Un préenrichissement est souvent nécessaire pour permettre la recherche de Salmonella en nombre
relativement faible ou de Salmonella ayant subi une altération. Certaines Salmonella et celles ayant subi un
dommage sublétal peuvent nécessiter une période d'incubation supplémentaire (4.3). Par ailleurs, des
Salmonella peuvent être présentes en petit nombre et sont souvent accompagnées d'autres membres de la
famille des Enterobacteriaceae ou d'autres familles, en nombre largement plus important. Un enrichissement
sélectif est donc nécessaire.
4.2 Préenrichissement sur milieu non sélectif liquide
L'eau peptonée tamponnée (B.1) est ensemencée à température ambiante avec un volume connu de
l'échantillon ou de ses dilutions, puis incubée à (36 ± 2) °C pendant (18 ± 2) h.
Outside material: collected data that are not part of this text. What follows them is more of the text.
(* ===== verification/Boot.v ===== *)
(** [start_sequencer] of [crates/node/src/main.rs]: the order in which a
    sequencer reads its configuration, takes its keys, deploys or attaches to its
    contracts and builds the components that then run side by side.

    What a start gives is the record [Booted]; the tasks it spawns are those of
    [Runner], [Bridge], [NodeRotation] and [Setup]. *)

From Stdlib Require Import Lia.
From S2P Require Import Prelude Text Codec Disk Core Store Wire Contract Sui Client SuiInbox SuiRotation.
From S2P Require Import P2p Config NodeRotation JsonValue Engine L2Rpc Tracker Runner.
From S2P Require Import Vault Bridge Setup SetupFacts.
Local Open Scope string_scope.
Local Open Scope list_scope.
Local Open Scope N_scope.

(** ** The p2p node *)

Section P2pNode.
Context {PeerKey Identity : Type} `{PeerKeys PeerKey Identity} `{Hex}.

Definition bootstrap_key (hex_key : string) : result anyhow (array 32) :=
  context ("bootstrap peer pubkey must be valid 64-char hex, got " +:+ hex_key)
    (bs ← map_err (λ e, [e]) (hex_decode hex_key);
     ok_or (try_into_array 32 bs) ["Invalid string length"]).
(** [P2pNode::new] up to the network's construction: the identity and the set
    tracked at start. *)
Definition p2p_node_new (c : P2p.P2pConfig) : M disk anyhow (Identity * option (list PeerKey)) :=
  key_path ← lift (ok_or (P2p.key_path c) ["p2p key path is required; set key_path in config"]);
  signer ← load_or_generate_key key_path;
  bootstrapper_keys ← lift (mapM bootstrap_key ((P2p.bootstrap_peers c).*1));
  lift (mapM load_pubkey bootstrapper_keys);;
  initial_set ← lift (initial_tracked_set c (identity_pubkey signer) bootstrapper_keys);
  mret (signer, initial_set).
End P2pNode.

(** ** The sequencer *)

Section Sequencer.
Context {W PrivKey PubKey Tx TxSig PeerKey Identity Secret : Type} `{Ed25519 PrivKey PubKey} `{Base64}
  `{SuiSdk} `{SuiRpc W PrivKey Tx TxSig} `{HasDisk W} `{Runtime W} `{Toml} `{Hex}
  `{PeerKeys PeerKey Identity}.
Context `{Bcs RegistryBcs} `{Bcs FieldBlobBcs} `{Bcs UpgradeCapMirror}.
(** [SocketAddr]'s parser, and the JWT secret read from a file. *)
Variables (socket_addr : string → result string string) (jwt_from_file : path → M disk string Secret).
Abbreviation Op := (M (Config * W) anyhow).

Definition on_files {A} (m : M disk anyhow A) : Op A := env (on_disk m).
Definition config_now : Op Config := fst <$> getM.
Des volumes plus importants
peuvent être concentrés par filtration sur membrane, après quoi la membrane filtrante est transférée dans
l'eau peptonée tamponnée.
NOTE Pour les eaux usées, il a été démontré que des périodes d'incubation plus courtes ou des ensemencements
directs de l'échantillon dans le milieu sélectif (4.3) donnent de meilleurs résultats.
Pour une approche semi-quantitative, la technique du NPP peut être mise en œuvre en utilisant des volumes
appropriés de l'échantillon. Dans ces cas, ajuster les volumes d'eau peptonée tamponnée en conséquence.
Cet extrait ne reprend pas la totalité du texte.